- **Aim of the exercise**
Print nothing but the lines below starting at the line that holds "Lemma kept_bypass_trial_with ones" and ending at the line that holds "then print nf", including both, each exactly as written.
=-=-=
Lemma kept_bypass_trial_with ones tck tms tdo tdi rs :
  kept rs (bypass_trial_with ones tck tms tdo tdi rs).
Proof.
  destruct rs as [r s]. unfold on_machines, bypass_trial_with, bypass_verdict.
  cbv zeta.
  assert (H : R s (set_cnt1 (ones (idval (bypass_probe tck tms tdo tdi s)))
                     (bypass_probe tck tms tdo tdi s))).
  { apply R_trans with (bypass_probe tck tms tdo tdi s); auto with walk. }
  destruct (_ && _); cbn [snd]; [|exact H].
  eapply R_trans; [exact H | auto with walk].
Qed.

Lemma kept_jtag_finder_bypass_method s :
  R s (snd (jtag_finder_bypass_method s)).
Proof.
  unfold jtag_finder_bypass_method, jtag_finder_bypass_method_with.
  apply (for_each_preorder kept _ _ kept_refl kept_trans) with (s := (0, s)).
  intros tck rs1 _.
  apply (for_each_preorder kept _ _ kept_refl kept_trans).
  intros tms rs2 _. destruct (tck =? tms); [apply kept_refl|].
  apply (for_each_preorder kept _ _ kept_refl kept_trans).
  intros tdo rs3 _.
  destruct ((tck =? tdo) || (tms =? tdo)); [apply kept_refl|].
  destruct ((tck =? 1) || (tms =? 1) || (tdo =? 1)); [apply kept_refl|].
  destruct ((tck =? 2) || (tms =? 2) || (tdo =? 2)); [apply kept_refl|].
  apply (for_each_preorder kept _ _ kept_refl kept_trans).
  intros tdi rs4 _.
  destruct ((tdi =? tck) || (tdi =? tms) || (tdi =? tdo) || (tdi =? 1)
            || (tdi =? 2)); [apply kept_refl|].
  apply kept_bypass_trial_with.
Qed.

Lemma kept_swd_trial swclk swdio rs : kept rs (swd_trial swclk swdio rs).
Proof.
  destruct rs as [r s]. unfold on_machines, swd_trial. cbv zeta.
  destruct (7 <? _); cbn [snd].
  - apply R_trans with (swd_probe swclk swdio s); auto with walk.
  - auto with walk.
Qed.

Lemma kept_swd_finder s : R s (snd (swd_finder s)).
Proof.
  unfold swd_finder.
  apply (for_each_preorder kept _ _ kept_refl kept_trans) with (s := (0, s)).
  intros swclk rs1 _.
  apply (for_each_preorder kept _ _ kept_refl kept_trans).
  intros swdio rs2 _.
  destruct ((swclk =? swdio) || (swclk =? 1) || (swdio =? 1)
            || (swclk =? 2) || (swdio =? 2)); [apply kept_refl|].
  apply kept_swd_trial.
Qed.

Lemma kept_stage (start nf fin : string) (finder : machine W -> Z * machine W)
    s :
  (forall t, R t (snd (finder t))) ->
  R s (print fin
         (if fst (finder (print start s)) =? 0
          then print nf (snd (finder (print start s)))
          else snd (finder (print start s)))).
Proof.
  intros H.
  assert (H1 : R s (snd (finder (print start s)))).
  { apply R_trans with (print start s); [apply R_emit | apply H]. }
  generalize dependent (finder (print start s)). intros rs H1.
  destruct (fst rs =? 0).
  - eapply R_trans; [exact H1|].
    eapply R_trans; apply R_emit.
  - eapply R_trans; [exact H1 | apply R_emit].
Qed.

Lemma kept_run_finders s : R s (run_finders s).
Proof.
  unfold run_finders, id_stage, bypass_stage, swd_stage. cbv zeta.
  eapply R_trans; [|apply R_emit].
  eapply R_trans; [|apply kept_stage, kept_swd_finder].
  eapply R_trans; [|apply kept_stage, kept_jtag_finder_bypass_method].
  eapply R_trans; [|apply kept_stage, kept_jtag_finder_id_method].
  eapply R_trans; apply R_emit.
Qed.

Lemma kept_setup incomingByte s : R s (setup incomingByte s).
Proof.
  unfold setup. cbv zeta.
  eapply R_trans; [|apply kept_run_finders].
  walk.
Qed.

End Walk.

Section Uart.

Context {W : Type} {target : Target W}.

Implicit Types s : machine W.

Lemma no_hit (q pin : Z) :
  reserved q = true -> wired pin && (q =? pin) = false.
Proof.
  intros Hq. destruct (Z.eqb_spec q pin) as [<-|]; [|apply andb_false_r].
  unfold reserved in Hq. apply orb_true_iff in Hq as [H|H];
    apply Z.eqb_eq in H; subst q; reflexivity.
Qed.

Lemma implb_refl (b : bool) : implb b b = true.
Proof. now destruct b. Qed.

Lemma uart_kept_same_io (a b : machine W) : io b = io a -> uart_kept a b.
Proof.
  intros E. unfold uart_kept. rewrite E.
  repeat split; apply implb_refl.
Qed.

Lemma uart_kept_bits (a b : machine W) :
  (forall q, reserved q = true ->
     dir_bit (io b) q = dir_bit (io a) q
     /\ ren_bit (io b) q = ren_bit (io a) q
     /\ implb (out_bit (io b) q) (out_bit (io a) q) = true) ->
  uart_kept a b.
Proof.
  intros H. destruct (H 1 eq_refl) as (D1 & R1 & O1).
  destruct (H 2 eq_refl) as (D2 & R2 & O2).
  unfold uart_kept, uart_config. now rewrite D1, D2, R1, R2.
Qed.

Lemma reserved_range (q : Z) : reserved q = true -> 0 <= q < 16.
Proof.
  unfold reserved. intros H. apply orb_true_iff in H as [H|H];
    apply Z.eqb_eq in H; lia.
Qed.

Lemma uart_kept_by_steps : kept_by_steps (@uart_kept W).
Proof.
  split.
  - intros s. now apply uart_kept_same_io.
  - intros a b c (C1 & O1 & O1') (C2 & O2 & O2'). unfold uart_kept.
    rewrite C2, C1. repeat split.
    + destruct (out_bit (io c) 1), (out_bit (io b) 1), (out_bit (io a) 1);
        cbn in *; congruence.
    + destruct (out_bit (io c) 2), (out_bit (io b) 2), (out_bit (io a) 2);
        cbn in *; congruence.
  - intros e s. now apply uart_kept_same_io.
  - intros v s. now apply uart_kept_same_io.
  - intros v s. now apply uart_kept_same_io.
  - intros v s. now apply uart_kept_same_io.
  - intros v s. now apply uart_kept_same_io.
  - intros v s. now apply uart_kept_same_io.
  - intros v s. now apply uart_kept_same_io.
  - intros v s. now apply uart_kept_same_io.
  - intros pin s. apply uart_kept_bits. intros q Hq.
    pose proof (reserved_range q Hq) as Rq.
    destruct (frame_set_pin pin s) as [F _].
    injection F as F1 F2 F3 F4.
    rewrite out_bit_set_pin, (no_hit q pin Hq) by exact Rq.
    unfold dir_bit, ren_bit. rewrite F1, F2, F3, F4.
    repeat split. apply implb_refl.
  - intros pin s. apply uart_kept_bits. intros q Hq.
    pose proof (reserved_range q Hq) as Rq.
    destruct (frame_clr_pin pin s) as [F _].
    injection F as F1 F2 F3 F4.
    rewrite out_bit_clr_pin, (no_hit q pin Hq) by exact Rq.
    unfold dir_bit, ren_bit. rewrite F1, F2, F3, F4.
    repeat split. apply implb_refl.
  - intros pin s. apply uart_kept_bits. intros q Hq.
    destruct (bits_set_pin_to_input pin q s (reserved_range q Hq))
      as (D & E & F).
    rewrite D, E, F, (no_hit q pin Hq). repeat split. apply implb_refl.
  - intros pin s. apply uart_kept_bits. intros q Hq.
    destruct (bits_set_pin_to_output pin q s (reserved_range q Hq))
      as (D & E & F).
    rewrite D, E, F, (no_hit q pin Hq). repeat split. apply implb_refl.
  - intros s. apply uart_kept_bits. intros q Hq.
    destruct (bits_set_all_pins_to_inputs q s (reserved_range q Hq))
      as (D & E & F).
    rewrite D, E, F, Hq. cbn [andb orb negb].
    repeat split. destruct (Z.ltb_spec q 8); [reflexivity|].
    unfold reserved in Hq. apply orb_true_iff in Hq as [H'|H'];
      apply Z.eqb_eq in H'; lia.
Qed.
=-=-=
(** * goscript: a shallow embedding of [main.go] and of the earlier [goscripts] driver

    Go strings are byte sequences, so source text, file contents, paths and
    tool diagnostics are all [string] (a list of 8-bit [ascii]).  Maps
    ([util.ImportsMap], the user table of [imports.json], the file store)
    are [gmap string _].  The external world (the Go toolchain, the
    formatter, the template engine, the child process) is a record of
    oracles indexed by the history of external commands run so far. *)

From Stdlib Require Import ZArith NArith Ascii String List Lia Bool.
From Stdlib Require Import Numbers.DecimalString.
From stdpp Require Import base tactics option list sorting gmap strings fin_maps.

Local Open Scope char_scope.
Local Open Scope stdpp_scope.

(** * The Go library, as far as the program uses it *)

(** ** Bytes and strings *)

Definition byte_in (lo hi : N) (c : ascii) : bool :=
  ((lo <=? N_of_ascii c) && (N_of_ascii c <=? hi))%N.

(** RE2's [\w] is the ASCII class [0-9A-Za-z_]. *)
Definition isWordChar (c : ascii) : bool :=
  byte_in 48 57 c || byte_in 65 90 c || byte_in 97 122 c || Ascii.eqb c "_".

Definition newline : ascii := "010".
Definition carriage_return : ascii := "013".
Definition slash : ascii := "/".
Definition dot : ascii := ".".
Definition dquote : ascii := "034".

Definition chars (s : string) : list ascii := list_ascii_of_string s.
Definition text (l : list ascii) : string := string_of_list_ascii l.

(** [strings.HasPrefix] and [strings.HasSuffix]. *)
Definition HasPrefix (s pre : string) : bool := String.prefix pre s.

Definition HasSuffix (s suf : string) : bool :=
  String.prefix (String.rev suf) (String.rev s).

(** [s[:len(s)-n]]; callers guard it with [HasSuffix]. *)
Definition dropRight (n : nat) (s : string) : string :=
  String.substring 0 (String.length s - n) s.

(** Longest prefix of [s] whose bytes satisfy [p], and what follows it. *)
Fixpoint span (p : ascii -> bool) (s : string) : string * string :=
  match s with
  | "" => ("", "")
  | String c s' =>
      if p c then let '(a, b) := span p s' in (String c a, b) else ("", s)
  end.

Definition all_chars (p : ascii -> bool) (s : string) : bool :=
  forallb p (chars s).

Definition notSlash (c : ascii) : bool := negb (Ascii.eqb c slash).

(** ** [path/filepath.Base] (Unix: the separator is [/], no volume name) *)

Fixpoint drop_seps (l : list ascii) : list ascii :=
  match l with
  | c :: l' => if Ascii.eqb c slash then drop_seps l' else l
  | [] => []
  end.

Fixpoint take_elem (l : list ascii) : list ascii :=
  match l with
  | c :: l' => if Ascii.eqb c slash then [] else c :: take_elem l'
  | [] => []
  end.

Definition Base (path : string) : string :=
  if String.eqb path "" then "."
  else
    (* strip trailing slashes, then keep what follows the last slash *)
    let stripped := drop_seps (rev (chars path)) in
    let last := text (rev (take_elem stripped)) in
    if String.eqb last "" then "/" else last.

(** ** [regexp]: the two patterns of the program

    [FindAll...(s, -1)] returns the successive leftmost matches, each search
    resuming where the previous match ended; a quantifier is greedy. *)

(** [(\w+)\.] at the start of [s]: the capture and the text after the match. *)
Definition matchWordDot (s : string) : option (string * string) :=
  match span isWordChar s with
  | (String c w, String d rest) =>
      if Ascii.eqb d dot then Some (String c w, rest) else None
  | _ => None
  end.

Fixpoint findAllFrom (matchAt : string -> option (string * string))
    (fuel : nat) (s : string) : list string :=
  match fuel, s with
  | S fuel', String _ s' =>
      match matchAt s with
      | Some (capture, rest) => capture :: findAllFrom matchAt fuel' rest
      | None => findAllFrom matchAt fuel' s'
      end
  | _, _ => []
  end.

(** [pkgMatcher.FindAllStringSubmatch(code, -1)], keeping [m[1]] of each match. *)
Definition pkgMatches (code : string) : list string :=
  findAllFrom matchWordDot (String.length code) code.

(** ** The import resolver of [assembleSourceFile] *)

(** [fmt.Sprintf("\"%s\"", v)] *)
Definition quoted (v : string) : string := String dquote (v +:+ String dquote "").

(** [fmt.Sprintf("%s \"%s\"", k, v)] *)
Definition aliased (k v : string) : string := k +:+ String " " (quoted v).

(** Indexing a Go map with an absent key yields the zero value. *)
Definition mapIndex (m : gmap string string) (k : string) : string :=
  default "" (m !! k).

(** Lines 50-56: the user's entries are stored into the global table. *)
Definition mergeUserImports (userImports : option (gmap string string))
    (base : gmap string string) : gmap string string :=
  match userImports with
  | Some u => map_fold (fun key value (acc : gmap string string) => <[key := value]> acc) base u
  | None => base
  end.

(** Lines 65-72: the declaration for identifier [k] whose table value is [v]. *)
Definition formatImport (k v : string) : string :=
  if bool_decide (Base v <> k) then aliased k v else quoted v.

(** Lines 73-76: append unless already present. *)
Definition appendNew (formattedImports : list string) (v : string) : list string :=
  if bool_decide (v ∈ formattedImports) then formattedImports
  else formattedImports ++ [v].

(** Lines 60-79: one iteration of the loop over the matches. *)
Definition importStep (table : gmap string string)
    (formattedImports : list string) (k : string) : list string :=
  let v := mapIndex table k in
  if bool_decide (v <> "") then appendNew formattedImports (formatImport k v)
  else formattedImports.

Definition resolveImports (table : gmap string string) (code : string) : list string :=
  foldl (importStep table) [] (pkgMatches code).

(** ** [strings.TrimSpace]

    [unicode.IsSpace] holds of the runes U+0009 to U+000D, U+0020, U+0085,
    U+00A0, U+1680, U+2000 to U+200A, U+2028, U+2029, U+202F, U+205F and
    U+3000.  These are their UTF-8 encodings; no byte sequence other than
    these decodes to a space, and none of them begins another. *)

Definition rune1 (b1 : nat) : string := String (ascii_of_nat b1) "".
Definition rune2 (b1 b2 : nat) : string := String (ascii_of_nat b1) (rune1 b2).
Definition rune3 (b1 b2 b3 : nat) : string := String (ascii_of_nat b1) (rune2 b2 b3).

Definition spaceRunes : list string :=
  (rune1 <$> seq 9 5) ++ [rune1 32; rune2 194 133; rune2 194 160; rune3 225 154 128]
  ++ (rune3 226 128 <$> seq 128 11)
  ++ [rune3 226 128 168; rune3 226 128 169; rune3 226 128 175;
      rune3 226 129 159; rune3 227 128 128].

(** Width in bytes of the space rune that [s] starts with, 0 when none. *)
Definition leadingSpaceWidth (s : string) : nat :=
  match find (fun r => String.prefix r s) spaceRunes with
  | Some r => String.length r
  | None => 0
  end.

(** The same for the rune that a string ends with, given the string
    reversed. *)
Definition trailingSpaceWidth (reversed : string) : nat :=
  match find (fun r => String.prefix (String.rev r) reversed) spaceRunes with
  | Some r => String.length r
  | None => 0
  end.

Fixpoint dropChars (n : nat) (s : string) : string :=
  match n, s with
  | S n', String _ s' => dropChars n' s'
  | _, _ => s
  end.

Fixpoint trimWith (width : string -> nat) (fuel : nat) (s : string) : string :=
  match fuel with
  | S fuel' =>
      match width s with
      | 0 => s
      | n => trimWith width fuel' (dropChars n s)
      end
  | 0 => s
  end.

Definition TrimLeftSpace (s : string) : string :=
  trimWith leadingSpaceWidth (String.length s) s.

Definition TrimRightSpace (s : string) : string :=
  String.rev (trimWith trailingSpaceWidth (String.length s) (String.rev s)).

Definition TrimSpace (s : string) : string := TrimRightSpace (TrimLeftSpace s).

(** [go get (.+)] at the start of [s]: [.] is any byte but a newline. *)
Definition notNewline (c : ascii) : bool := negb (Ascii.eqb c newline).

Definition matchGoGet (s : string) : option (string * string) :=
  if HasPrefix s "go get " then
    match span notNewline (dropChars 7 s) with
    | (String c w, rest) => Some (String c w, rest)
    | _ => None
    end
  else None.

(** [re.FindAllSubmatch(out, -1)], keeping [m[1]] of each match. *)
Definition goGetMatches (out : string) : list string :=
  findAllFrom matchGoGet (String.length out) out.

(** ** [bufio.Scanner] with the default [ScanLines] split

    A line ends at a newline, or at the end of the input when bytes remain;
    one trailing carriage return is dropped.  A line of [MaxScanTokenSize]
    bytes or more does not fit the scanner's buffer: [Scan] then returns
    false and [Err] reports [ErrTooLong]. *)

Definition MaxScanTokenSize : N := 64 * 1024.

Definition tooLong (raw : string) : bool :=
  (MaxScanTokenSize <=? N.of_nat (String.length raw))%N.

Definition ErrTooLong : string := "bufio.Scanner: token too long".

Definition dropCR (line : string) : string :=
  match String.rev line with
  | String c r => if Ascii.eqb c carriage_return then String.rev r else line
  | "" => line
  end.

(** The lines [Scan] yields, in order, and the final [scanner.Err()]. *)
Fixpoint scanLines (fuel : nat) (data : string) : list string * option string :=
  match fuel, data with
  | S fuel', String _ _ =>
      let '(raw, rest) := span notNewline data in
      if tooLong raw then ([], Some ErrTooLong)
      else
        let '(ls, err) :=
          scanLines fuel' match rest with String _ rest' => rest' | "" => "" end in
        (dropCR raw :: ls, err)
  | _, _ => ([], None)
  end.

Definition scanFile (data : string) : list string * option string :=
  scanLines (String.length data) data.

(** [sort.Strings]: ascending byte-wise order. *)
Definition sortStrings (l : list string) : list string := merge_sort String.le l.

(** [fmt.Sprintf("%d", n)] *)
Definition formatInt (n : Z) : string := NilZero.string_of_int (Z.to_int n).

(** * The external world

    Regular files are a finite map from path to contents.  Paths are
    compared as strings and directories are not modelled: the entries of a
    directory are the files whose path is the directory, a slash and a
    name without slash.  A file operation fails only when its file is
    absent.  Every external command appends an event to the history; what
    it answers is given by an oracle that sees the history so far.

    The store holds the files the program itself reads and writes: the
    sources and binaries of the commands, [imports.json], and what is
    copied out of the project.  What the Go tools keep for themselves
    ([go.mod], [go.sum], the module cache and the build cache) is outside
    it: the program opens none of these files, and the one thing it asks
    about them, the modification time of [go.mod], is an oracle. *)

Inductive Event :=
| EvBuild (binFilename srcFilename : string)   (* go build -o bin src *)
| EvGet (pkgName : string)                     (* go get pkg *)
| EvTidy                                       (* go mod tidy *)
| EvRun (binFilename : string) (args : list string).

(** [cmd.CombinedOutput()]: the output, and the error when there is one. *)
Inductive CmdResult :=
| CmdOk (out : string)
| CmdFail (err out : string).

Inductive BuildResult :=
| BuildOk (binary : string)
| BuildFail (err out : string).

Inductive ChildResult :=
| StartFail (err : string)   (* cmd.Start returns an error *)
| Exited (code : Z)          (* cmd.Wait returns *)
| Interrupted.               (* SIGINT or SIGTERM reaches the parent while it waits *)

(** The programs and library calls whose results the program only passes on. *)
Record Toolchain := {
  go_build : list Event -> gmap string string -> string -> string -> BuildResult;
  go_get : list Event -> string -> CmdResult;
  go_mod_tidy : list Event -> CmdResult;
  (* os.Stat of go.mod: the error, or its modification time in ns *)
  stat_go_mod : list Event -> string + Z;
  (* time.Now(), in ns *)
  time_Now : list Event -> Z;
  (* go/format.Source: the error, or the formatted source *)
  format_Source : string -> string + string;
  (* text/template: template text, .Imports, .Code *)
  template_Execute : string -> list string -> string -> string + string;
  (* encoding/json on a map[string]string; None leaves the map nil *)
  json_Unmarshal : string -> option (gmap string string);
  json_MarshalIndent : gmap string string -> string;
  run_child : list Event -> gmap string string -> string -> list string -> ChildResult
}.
=-=-=
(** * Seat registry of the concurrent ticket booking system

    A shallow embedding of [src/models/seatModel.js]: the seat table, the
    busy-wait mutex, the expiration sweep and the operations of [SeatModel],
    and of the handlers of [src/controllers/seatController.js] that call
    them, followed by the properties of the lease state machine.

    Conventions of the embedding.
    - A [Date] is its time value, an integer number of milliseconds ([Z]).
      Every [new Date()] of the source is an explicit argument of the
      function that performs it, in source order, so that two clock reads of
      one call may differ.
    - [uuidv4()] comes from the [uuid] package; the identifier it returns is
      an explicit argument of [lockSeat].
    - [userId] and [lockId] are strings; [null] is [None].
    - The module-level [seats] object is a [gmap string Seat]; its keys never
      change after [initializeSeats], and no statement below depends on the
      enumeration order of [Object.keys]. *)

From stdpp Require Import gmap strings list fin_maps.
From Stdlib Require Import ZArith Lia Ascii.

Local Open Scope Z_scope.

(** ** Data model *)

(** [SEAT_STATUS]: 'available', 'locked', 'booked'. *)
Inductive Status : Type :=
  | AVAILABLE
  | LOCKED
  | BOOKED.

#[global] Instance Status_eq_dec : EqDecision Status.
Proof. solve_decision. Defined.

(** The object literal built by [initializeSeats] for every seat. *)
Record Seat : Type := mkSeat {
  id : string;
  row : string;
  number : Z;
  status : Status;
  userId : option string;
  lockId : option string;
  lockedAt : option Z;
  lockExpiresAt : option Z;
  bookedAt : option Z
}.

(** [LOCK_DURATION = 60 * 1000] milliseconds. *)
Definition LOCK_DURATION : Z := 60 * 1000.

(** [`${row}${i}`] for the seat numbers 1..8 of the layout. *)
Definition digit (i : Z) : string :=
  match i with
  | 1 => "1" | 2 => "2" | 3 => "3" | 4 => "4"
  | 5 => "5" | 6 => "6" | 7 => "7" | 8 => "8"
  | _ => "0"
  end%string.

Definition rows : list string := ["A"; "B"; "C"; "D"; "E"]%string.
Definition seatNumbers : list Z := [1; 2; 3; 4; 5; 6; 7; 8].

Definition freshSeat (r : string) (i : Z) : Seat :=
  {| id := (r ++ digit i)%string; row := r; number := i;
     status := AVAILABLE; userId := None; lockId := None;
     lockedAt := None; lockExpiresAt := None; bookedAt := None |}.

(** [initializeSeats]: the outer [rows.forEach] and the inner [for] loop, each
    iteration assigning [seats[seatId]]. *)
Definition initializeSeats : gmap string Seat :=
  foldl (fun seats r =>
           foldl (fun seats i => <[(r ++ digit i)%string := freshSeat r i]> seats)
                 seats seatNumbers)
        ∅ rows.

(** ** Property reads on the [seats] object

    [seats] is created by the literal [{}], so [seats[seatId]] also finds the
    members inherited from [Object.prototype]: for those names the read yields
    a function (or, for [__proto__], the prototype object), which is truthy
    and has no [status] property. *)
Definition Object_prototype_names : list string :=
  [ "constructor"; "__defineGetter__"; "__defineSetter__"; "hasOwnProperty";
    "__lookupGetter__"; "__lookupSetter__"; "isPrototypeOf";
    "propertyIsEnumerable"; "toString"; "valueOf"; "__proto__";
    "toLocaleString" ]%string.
=-=-=
- **Exercise answer**
Lemma kept_bypass_trial_with ones tck tms tdo tdi rs :
  kept rs (bypass_trial_with ones tck tms tdo tdi rs).
Proof.
  destruct rs as [r s]. unfold on_machines, bypass_trial_with, bypass_verdict.
  cbv zeta.
  assert (H : R s (set_cnt1 (ones (idval (bypass_probe tck tms tdo tdi s)))
                     (bypass_probe tck tms tdo tdi s))).
  { apply R_trans with (bypass_probe tck tms tdo tdi s); auto with walk. }
  destruct (_ && _); cbn [snd]; [|exact H].
  eapply R_trans; [exact H | auto with walk].
Qed.

Lemma kept_jtag_finder_bypass_method s :
  R s (snd (jtag_finder_bypass_method s)).
Proof.
  unfold jtag_finder_bypass_method, jtag_finder_bypass_method_with.
  apply (for_each_preorder kept _ _ kept_refl kept_trans) with (s := (0, s)).
  intros tck rs1 _.
  apply (for_each_preorder kept _ _ kept_refl kept_trans).
  intros tms rs2 _. destruct (tck =? tms); [apply kept_refl|].
  apply (for_each_preorder kept _ _ kept_refl kept_trans).
  intros tdo rs3 _.
  destruct ((tck =? tdo) || (tms =? tdo)); [apply kept_refl|].
  destruct ((tck =? 1) || (tms =? 1) || (tdo =? 1)); [apply kept_refl|].
  destruct ((tck =? 2) || (tms =? 2) || (tdo =? 2)); [apply kept_refl|].
  apply (for_each_preorder kept _ _ kept_refl kept_trans).
  intros tdi rs4 _.
  destruct ((tdi =? tck) || (tdi =? tms) || (tdi =? tdo) || (tdi =? 1)
            || (tdi =? 2)); [apply kept_refl|].
  apply kept_bypass_trial_with.
Qed.

Lemma kept_swd_trial swclk swdio rs : kept rs (swd_trial swclk swdio rs).
Proof.
  destruct rs as [r s]. unfold on_machines, swd_trial. cbv zeta.
  destruct (7 <? _); cbn [snd].
  - apply R_trans with (swd_probe swclk swdio s); auto with walk.
  - auto with walk.
Qed.

Lemma kept_swd_finder s : R s (snd (swd_finder s)).
Proof.
  unfold swd_finder.
  apply (for_each_preorder kept _ _ kept_refl kept_trans) with (s := (0, s)).
  intros swclk rs1 _.
  apply (for_each_preorder kept _ _ kept_refl kept_trans).
  intros swdio rs2 _.
  destruct ((swclk =? swdio) || (swclk =? 1) || (swdio =? 1)
            || (swclk =? 2) || (swdio =? 2)); [apply kept_refl|].
  apply kept_swd_trial.
Qed.

Lemma kept_stage (start nf fin : string) (finder : machine W -> Z * machine W)
    s :
  (forall t, R t (snd (finder t))) ->
  R s (print fin
         (if fst (finder (print start s)) =? 0
          then print nf (snd (finder (print start s)))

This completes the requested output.